What is required: From the records below, transcribe exactly the lines that begin at the line with "Q rows kept." and end at the line with "(** Everything that", both included.

Segment Start: Provided records

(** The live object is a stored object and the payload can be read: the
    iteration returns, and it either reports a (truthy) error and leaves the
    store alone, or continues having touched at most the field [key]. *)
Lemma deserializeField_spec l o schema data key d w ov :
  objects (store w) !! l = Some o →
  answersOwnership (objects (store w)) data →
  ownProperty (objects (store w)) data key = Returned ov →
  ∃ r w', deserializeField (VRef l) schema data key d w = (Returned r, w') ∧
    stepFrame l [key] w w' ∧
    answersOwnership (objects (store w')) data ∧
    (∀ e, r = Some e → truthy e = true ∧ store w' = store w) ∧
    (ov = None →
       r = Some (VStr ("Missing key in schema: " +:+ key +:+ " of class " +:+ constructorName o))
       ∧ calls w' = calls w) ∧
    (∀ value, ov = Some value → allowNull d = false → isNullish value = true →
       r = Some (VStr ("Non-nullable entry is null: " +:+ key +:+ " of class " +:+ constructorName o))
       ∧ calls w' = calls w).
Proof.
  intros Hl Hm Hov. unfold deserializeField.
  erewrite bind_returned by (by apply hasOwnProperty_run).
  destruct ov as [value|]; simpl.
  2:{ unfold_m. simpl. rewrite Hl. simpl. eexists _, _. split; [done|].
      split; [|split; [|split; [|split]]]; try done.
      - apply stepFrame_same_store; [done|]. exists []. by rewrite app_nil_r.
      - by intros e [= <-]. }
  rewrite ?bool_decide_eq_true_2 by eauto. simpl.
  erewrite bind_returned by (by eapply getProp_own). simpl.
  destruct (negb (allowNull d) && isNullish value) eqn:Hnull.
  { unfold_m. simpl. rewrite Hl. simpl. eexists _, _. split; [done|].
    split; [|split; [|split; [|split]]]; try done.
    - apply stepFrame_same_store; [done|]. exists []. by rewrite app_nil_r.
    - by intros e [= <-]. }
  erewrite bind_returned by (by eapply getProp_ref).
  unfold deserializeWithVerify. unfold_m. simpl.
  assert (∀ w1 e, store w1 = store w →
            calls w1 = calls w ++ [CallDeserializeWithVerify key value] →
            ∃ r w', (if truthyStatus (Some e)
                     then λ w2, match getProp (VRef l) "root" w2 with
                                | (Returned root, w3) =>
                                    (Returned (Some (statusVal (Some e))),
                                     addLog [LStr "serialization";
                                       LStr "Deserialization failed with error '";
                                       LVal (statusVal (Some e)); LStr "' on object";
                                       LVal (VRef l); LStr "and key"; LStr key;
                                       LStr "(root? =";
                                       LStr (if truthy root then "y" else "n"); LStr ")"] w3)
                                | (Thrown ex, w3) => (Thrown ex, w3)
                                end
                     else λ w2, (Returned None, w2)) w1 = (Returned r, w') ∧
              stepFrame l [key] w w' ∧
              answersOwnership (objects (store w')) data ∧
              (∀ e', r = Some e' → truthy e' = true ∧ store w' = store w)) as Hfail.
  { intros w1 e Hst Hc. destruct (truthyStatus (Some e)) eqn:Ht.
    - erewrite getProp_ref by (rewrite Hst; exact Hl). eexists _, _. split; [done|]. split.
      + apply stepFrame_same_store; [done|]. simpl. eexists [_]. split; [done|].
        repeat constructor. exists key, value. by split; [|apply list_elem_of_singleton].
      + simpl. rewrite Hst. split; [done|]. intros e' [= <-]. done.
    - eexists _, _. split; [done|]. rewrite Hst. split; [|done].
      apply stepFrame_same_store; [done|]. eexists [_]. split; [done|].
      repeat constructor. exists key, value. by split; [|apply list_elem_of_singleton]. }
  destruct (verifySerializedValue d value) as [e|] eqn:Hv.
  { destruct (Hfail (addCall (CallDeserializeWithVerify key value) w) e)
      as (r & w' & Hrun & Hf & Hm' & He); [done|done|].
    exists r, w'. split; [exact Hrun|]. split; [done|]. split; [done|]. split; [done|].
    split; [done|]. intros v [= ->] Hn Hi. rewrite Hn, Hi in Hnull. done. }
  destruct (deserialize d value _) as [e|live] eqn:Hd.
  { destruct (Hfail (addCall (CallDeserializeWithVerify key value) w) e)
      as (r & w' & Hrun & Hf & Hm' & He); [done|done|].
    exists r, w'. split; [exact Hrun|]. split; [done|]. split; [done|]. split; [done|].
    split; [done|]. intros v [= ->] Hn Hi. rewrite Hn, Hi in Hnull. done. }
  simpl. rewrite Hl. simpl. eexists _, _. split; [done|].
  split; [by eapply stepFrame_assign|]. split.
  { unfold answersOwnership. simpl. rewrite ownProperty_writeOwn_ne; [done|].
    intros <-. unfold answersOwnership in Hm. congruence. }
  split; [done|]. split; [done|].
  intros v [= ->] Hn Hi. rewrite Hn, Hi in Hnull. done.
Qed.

Segment End: Provided records
Segment Start: Provided records

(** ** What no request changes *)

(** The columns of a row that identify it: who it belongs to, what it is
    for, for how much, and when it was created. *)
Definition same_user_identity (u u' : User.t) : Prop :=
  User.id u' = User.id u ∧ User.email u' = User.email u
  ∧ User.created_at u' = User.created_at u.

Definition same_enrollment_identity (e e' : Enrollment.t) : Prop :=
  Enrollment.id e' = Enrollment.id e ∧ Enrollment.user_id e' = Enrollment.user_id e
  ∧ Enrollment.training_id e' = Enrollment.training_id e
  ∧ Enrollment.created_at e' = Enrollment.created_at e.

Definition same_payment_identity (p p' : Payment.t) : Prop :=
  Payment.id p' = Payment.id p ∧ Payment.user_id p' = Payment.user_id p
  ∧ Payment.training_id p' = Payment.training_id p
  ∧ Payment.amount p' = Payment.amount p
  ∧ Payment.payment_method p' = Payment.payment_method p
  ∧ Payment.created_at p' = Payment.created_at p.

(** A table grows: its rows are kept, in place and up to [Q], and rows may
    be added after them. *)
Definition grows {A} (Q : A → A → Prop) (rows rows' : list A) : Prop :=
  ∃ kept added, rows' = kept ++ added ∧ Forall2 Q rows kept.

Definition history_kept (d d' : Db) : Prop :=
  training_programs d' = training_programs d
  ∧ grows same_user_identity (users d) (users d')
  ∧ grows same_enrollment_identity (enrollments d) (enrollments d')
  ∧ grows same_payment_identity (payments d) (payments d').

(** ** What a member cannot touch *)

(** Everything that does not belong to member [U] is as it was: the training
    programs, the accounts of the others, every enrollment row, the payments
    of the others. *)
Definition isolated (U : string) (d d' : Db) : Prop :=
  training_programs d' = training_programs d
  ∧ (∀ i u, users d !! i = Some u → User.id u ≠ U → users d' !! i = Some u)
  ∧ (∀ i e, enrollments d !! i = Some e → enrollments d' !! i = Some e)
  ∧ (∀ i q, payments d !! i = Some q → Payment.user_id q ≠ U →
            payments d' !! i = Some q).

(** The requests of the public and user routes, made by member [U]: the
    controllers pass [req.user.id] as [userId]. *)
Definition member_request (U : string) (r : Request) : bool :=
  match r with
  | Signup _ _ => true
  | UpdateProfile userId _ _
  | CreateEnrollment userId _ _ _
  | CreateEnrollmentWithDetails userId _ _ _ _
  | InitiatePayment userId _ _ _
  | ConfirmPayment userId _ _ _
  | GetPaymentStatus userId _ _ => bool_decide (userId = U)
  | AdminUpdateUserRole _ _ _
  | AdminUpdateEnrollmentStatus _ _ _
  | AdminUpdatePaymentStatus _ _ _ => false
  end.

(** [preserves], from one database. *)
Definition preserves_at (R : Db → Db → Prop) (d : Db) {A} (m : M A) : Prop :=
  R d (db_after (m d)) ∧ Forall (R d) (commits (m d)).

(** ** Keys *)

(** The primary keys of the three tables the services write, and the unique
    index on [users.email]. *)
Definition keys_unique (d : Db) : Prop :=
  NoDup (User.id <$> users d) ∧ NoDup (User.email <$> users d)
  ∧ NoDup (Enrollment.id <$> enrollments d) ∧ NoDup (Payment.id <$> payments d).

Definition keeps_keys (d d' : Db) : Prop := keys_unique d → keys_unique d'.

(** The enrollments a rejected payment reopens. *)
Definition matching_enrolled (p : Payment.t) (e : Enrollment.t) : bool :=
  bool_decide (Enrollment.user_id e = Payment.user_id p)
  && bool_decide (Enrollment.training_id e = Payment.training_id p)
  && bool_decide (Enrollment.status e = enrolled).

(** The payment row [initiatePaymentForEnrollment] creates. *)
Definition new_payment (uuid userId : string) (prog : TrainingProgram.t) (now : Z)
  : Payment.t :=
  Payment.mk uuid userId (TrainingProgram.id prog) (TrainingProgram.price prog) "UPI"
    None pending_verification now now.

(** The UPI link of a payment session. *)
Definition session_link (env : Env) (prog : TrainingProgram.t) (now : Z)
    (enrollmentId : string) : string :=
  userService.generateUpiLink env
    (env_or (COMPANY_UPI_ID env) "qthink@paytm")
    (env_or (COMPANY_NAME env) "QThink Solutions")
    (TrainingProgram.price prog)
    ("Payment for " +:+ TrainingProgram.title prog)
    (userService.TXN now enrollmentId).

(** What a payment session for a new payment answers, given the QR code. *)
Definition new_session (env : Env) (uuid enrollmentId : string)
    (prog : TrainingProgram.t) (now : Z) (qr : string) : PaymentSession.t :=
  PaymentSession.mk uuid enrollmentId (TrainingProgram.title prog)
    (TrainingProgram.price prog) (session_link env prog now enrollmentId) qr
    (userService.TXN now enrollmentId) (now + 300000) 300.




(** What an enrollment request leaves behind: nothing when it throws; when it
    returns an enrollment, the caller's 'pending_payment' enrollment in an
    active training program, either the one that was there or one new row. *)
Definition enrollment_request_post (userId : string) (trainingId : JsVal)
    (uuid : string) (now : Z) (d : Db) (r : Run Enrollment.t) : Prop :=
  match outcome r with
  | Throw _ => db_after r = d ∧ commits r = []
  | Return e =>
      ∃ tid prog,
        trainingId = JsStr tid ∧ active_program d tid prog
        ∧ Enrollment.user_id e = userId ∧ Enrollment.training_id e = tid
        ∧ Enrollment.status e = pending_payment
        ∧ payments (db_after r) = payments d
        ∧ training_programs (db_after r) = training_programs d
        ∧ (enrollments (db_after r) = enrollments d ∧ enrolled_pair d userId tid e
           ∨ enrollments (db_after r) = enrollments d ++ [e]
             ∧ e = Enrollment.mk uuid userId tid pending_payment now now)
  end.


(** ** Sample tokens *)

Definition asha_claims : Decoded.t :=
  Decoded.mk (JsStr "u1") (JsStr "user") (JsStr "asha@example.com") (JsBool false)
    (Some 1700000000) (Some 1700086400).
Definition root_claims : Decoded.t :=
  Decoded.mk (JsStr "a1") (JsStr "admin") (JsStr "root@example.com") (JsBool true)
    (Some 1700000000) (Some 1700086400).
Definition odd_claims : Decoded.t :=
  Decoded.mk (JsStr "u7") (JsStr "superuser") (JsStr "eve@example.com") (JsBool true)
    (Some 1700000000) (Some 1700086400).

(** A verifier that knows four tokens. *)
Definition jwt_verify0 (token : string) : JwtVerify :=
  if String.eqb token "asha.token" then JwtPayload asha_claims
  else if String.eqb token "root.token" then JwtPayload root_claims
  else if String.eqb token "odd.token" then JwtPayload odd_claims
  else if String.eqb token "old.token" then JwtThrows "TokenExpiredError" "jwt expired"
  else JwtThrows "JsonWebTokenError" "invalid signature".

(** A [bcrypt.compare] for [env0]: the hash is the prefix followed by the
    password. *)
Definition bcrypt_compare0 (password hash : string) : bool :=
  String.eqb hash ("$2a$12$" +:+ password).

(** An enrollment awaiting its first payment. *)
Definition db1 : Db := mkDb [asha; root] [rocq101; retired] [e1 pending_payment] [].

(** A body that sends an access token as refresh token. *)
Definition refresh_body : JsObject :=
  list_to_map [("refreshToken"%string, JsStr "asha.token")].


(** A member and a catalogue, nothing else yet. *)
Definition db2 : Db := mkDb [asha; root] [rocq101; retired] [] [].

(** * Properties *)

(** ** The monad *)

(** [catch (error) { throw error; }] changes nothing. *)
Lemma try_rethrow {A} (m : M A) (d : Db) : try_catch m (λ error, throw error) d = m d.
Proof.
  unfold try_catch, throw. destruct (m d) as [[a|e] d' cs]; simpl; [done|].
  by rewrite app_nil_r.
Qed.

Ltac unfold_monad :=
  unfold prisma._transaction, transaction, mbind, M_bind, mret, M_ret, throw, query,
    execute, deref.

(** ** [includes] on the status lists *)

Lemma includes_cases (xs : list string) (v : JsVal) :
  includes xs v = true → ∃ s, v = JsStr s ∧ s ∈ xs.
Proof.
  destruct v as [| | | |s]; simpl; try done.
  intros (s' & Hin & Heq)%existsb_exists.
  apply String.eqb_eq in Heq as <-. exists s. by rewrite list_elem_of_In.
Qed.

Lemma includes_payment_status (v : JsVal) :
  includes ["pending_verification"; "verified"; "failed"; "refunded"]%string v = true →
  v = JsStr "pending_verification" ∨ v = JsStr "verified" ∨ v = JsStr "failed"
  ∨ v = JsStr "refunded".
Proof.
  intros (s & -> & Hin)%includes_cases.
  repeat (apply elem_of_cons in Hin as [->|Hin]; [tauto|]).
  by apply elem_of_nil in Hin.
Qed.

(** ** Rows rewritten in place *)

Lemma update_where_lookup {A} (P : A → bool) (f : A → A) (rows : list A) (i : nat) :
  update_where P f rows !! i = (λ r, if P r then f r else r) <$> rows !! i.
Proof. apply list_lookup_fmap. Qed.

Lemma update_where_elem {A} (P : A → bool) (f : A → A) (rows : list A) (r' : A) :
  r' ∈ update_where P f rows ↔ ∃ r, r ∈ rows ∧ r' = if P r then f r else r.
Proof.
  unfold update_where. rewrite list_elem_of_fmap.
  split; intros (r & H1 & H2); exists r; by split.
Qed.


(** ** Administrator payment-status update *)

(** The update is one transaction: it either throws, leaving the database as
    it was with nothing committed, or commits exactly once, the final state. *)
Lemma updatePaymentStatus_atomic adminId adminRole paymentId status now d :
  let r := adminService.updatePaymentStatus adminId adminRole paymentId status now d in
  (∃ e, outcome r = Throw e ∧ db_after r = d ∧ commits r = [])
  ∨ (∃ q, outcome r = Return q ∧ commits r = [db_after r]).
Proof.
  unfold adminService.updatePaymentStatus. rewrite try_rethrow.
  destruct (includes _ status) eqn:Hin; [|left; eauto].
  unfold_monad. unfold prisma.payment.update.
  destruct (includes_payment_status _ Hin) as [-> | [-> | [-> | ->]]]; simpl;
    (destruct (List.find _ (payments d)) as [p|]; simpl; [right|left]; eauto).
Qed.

Segment End: Provided records

Task response:
  ∃ kept added, rows' = kept ++ added ∧ Forall2 Q rows kept.

Definition history_kept (d d' : Db) : Prop :=
  training_programs d' = training_programs d
  ∧ grows same_user_identity (users d) (users d')
  ∧ grows same_enrollment_identity (enrollments d) (enrollments d')
  ∧ grows same_payment_identity (payments d) (payments d').

(** ** What a member cannot touch *)

(** Everything that does not belong to member [U] is as it was: the training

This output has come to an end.